### Dataset
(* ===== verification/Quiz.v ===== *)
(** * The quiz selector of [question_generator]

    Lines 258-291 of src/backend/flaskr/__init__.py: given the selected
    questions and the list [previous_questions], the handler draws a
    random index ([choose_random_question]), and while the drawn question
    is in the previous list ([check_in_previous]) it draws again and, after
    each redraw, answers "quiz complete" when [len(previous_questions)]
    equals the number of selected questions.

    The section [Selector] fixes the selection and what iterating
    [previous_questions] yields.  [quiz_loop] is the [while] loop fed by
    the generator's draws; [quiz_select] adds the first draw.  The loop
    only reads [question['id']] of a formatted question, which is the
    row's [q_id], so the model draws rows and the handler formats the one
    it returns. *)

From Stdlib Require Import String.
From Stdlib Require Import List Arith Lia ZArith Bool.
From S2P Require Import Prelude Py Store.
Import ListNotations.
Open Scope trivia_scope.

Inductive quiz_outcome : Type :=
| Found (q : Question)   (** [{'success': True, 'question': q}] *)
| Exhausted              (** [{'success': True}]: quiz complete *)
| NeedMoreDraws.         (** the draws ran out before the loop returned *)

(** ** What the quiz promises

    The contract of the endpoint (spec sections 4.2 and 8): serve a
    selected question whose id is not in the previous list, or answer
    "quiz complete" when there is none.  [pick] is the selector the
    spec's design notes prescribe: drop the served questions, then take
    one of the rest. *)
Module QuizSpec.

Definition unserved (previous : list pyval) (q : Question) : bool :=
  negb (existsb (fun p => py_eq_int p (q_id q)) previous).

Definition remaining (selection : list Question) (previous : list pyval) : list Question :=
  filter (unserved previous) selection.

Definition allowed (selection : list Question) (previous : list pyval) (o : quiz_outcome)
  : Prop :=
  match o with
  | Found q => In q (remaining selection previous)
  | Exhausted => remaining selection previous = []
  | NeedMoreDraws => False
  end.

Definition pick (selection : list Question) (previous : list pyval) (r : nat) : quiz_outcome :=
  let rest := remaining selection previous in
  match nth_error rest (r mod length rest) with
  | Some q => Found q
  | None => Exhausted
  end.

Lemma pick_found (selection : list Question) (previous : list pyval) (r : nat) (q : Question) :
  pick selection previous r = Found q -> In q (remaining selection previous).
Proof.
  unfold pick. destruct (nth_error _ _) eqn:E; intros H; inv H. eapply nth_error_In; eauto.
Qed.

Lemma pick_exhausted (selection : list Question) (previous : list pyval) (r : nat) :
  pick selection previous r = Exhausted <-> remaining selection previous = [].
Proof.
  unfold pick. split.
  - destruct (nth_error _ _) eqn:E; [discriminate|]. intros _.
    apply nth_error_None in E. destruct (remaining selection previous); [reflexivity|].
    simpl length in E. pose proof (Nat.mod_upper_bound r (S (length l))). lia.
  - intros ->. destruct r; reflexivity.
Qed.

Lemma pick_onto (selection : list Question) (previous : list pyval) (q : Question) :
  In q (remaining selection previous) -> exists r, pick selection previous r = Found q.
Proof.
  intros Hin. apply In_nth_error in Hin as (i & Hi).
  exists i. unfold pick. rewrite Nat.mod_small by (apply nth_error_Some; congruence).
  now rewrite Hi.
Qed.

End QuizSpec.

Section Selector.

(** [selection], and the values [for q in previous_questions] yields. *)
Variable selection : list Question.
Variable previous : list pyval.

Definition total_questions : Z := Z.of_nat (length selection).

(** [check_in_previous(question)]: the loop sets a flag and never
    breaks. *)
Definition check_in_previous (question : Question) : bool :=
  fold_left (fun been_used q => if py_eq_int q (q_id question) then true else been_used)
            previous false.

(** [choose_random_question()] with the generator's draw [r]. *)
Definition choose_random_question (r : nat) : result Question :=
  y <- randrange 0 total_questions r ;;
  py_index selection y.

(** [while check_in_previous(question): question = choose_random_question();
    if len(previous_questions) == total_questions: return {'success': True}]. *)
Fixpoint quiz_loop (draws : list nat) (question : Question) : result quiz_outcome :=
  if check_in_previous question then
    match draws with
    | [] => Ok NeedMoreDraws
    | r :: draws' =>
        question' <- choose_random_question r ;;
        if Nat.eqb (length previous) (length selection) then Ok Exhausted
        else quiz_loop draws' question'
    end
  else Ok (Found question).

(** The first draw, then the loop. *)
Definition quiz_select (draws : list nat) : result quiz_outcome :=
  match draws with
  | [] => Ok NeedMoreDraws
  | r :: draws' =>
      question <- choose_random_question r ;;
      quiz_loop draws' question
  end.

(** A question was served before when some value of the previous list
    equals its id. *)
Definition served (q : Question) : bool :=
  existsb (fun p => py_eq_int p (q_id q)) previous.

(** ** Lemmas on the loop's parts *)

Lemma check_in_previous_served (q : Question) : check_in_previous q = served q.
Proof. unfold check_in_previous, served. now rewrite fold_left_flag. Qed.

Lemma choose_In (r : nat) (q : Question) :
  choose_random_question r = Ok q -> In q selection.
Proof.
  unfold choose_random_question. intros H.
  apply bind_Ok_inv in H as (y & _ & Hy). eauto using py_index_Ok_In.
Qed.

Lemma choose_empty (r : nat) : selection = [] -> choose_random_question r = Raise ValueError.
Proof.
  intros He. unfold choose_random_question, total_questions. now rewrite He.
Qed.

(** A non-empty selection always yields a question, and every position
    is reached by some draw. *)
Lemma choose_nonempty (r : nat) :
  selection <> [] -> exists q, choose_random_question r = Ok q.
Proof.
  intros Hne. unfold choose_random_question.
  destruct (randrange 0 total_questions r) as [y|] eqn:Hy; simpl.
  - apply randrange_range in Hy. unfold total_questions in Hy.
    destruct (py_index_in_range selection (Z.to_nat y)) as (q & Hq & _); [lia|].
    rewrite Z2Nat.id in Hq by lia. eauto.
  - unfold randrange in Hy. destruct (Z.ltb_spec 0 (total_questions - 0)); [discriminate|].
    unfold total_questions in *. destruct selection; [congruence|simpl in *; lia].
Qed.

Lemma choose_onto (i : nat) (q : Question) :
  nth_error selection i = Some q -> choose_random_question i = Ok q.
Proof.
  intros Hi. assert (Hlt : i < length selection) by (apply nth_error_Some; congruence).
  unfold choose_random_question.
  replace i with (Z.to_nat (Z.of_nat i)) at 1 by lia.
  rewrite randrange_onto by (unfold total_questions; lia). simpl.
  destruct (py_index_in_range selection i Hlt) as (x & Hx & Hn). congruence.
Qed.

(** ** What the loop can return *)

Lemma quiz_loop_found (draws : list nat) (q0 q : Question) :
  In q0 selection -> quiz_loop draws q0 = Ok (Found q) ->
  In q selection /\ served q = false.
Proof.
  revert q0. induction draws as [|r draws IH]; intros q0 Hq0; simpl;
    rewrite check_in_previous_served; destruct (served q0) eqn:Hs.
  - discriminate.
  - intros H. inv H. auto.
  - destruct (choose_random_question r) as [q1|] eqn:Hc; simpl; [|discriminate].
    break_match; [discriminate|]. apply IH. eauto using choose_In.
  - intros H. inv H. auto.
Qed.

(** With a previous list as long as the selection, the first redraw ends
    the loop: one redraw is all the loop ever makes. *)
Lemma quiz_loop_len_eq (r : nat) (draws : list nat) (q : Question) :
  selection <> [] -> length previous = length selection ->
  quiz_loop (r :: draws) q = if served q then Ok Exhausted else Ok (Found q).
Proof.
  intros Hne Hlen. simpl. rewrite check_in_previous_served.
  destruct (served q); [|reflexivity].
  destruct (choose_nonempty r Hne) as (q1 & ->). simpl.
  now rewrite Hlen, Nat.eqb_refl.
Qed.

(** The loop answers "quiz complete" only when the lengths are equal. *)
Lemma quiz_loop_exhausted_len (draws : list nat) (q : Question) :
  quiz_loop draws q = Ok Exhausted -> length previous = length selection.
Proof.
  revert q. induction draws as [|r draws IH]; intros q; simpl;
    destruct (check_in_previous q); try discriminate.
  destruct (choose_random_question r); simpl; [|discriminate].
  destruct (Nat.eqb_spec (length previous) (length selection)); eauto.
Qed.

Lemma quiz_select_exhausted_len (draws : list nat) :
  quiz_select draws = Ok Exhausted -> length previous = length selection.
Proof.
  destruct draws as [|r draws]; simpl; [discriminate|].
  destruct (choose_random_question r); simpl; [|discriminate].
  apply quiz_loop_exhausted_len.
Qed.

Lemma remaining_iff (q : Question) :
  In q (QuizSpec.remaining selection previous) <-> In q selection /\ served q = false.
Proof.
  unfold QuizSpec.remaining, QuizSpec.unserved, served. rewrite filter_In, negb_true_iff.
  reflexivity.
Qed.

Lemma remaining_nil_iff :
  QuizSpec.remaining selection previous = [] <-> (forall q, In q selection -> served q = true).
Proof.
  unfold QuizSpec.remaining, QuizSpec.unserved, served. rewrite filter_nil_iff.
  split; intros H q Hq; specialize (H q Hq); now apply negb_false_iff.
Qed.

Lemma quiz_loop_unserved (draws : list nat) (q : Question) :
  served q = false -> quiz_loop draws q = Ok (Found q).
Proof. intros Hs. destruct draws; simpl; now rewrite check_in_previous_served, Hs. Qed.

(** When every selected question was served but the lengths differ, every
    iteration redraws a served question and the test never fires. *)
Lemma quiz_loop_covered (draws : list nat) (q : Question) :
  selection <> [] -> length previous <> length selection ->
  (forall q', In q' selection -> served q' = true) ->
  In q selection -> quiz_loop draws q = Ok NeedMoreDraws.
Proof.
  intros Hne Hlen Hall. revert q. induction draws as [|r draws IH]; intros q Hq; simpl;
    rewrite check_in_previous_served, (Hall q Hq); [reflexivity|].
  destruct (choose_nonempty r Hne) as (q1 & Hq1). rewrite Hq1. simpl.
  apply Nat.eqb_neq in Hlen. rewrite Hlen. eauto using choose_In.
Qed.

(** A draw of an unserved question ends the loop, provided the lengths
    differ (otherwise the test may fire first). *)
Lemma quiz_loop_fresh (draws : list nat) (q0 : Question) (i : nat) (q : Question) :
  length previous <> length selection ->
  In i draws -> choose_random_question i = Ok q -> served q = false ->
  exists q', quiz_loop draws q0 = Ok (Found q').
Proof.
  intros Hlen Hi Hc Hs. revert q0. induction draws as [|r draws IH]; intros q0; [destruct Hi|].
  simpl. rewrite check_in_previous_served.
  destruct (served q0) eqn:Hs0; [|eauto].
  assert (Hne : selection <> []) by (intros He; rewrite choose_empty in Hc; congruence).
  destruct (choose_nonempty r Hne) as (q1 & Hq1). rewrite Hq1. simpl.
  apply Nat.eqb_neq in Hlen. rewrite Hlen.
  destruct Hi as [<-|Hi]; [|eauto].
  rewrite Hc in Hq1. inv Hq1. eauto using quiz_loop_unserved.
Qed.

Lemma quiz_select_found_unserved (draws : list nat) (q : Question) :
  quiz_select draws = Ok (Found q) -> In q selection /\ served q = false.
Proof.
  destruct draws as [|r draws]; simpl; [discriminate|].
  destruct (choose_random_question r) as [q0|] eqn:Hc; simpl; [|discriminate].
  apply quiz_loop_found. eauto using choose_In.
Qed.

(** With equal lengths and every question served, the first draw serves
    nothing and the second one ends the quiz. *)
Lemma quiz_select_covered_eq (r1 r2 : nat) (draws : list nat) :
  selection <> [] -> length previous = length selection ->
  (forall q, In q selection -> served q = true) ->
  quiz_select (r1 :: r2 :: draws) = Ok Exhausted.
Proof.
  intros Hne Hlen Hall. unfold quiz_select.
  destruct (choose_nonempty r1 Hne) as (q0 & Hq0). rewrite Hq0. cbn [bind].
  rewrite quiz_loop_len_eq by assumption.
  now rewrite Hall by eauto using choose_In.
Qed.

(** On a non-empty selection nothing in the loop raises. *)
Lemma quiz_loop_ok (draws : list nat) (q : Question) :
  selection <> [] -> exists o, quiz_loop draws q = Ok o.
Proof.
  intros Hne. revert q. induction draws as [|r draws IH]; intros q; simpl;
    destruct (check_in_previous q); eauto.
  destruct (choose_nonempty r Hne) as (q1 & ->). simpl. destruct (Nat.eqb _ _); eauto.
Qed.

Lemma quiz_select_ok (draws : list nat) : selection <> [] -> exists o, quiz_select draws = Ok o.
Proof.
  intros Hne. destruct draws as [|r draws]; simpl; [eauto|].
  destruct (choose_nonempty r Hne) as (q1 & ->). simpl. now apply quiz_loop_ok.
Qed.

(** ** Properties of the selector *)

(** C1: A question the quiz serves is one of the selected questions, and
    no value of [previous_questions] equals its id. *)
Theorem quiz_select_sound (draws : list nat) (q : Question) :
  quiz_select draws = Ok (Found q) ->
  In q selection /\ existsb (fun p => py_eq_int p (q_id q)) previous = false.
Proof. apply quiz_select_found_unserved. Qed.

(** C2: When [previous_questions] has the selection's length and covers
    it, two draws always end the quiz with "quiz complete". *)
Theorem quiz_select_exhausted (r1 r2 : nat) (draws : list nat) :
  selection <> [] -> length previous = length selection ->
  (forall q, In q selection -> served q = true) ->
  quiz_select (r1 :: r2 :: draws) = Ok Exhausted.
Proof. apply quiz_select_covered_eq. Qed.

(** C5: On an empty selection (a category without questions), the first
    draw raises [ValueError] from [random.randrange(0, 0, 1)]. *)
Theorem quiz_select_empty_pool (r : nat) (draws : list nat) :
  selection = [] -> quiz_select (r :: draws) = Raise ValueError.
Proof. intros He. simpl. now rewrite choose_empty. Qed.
--
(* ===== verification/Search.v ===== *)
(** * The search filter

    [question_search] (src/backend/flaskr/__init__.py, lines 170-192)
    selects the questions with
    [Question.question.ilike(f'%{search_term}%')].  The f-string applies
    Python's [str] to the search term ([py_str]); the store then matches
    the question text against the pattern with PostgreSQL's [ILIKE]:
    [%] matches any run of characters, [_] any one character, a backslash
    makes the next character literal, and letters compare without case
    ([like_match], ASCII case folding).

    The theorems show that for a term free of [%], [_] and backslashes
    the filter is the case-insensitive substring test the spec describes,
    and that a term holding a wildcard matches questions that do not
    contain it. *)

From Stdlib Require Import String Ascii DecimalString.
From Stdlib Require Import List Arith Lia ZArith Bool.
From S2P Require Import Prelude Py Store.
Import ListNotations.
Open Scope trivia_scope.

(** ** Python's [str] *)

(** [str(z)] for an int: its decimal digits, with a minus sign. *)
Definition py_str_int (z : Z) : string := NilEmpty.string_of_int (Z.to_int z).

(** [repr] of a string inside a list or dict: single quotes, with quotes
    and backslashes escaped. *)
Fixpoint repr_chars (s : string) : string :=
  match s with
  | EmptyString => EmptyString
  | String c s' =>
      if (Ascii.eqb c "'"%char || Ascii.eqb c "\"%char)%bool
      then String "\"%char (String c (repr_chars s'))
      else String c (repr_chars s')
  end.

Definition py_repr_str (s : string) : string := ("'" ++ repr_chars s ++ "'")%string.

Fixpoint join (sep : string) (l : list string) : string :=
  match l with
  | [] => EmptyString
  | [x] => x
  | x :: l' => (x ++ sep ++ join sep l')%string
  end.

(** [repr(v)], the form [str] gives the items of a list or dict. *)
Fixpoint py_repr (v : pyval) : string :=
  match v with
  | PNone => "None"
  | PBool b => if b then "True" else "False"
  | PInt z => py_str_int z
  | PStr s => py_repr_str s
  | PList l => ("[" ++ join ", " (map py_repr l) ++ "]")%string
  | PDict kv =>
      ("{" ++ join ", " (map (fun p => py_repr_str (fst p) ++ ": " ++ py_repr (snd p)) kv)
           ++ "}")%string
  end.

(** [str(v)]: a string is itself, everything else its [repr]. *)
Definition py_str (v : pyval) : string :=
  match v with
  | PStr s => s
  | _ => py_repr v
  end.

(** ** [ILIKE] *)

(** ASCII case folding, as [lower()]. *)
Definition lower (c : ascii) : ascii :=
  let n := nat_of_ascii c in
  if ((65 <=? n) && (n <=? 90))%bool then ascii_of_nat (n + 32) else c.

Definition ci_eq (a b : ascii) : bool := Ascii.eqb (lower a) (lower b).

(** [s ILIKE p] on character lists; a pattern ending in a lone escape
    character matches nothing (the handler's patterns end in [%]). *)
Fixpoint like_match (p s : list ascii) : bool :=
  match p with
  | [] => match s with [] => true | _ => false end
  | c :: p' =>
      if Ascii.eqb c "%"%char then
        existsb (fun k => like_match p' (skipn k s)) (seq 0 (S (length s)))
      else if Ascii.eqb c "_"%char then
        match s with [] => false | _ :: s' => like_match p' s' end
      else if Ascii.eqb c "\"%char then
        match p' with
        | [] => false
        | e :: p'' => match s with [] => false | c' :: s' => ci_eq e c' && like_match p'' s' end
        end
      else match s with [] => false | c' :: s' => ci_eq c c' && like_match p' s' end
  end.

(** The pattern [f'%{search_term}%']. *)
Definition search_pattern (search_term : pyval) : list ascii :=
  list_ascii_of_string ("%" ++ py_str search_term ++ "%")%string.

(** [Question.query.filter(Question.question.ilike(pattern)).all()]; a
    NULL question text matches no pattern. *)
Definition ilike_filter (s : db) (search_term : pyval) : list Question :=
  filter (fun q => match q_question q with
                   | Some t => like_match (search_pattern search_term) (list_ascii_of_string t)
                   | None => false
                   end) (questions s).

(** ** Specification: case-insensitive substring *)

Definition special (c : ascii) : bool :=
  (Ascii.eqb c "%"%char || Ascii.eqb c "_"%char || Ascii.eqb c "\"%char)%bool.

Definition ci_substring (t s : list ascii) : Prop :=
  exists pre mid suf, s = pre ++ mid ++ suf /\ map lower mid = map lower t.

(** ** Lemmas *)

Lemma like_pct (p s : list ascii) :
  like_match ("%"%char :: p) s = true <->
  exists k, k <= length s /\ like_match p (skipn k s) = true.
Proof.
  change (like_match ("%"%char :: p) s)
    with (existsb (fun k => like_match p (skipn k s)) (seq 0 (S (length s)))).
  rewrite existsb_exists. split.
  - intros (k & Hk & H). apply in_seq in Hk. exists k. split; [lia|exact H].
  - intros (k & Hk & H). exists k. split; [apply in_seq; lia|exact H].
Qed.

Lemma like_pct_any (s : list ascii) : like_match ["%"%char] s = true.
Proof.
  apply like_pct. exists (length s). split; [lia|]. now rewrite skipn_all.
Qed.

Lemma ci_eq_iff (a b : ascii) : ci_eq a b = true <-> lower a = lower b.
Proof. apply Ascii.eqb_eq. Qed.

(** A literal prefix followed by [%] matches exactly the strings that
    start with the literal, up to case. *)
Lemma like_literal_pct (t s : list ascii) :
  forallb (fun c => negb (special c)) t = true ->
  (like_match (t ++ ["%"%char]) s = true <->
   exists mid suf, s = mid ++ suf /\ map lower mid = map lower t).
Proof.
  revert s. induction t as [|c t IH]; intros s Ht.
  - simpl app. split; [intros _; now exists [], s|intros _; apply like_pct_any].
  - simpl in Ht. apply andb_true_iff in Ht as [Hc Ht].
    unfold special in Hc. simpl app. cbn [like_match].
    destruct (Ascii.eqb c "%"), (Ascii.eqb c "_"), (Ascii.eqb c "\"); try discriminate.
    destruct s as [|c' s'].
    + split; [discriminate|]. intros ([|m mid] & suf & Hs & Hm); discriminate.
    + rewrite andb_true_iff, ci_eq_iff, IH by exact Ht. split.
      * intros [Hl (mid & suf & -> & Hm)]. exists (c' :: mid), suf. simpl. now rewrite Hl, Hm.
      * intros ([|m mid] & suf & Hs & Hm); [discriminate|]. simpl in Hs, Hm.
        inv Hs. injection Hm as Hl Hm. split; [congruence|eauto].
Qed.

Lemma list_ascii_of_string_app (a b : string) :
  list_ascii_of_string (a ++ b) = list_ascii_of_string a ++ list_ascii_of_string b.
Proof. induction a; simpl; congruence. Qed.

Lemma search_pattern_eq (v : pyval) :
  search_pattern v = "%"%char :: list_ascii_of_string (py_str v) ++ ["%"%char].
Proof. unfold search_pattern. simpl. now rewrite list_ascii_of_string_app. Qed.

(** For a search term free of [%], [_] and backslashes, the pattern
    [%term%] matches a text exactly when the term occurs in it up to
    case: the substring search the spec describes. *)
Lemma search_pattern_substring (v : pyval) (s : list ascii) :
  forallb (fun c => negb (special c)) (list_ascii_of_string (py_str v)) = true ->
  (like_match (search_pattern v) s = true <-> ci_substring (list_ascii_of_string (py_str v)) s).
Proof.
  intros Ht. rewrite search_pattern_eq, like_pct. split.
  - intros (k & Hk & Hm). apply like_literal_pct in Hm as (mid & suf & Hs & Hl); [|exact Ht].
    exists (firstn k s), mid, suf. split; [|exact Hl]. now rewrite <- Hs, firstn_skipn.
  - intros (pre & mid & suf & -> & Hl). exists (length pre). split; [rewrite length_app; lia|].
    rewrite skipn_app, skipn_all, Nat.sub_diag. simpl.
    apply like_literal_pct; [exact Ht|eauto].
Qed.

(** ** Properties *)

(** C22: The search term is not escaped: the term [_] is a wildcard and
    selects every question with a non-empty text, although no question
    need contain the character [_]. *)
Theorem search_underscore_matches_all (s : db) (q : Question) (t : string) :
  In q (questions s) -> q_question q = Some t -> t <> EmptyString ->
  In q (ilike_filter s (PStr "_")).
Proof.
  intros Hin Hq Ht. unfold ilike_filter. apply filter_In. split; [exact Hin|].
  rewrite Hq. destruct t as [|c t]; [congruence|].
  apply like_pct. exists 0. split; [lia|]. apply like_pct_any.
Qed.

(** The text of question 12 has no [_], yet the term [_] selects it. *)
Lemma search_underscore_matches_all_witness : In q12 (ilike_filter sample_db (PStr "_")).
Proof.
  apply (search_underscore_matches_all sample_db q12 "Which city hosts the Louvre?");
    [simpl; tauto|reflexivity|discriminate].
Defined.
* * *
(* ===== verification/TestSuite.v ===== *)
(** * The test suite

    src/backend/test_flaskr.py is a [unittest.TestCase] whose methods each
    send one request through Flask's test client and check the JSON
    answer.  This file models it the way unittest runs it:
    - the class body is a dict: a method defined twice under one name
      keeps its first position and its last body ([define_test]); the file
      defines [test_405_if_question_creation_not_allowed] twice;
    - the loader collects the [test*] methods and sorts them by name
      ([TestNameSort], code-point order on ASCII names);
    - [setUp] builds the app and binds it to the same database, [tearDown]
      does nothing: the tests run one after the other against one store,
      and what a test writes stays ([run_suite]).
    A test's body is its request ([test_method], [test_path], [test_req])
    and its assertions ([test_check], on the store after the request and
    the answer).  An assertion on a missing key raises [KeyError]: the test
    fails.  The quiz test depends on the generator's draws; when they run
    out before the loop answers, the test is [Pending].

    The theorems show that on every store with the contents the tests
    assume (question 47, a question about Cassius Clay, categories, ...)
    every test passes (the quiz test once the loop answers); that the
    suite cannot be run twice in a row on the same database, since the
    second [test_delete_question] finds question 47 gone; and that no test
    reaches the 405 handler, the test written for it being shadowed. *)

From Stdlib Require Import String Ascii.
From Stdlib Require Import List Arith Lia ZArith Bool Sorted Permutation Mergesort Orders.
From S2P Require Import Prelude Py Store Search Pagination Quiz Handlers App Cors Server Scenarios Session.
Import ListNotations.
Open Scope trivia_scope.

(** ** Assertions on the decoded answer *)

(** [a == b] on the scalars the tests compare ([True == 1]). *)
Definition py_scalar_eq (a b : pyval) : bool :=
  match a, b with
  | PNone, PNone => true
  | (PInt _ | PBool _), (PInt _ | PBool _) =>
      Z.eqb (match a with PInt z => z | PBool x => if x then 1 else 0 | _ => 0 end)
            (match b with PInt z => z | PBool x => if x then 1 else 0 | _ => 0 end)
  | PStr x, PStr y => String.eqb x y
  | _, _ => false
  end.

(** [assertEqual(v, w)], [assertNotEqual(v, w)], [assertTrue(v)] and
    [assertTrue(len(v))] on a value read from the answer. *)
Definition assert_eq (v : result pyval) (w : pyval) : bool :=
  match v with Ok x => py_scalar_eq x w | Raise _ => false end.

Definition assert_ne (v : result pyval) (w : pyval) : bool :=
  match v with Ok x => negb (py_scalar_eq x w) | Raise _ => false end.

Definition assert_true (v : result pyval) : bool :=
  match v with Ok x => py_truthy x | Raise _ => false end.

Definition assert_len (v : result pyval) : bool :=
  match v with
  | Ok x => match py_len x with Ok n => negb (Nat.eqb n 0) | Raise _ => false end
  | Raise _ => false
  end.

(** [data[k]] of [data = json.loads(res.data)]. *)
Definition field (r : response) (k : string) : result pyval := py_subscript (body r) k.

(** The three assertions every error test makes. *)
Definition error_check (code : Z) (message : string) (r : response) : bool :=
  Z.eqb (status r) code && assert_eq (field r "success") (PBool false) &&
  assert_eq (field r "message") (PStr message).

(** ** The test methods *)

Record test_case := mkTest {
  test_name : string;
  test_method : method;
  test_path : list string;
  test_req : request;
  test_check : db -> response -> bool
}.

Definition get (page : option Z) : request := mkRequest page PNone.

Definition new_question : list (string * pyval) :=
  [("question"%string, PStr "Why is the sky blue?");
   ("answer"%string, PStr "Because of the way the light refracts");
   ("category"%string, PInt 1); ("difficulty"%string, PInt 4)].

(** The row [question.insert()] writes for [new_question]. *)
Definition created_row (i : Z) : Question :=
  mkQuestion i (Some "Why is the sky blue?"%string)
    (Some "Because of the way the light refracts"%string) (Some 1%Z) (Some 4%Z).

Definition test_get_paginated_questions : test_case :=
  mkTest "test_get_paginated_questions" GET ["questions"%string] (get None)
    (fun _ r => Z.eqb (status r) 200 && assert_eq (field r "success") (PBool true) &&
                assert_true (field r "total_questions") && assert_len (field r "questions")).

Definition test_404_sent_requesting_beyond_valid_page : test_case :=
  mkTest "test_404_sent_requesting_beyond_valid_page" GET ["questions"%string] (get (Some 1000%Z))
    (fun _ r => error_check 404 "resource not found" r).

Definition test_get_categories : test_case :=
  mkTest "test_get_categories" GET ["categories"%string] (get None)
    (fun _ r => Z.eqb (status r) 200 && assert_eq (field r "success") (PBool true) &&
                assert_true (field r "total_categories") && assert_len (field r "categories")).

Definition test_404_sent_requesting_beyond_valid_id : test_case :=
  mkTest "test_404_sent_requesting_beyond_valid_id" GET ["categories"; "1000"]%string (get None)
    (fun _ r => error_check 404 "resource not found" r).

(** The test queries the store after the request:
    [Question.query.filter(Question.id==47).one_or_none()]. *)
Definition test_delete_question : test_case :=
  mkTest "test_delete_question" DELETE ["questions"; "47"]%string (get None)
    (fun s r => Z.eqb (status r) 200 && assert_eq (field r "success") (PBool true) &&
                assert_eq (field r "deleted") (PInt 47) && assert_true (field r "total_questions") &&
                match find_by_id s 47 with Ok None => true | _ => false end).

### Your assignment
For this task, write out exactly the lines of the entries above, starting at the line with "(** The loop" and ending at the line with "Lemma quiz_select_exhausted_len (draws", both included, and no others.

### Exercise solution
(** The loop answers "quiz complete" only when the lengths are equal. *)
Lemma quiz_loop_exhausted_len (draws : list nat) (q : Question) :
  quiz_loop draws q = Ok Exhausted -> length previous = length selection.
Proof.
  revert q. induction draws as [|r draws IH]; intros q; simpl;
    destruct (check_in_previous q); try discriminate.
  destruct (choose_random_question r); simpl; [|discriminate].
  destruct (Nat.eqb_spec (length previous) (length selection)); eauto.
Qed.

Lemma quiz_select_exhausted_len (draws : list nat) :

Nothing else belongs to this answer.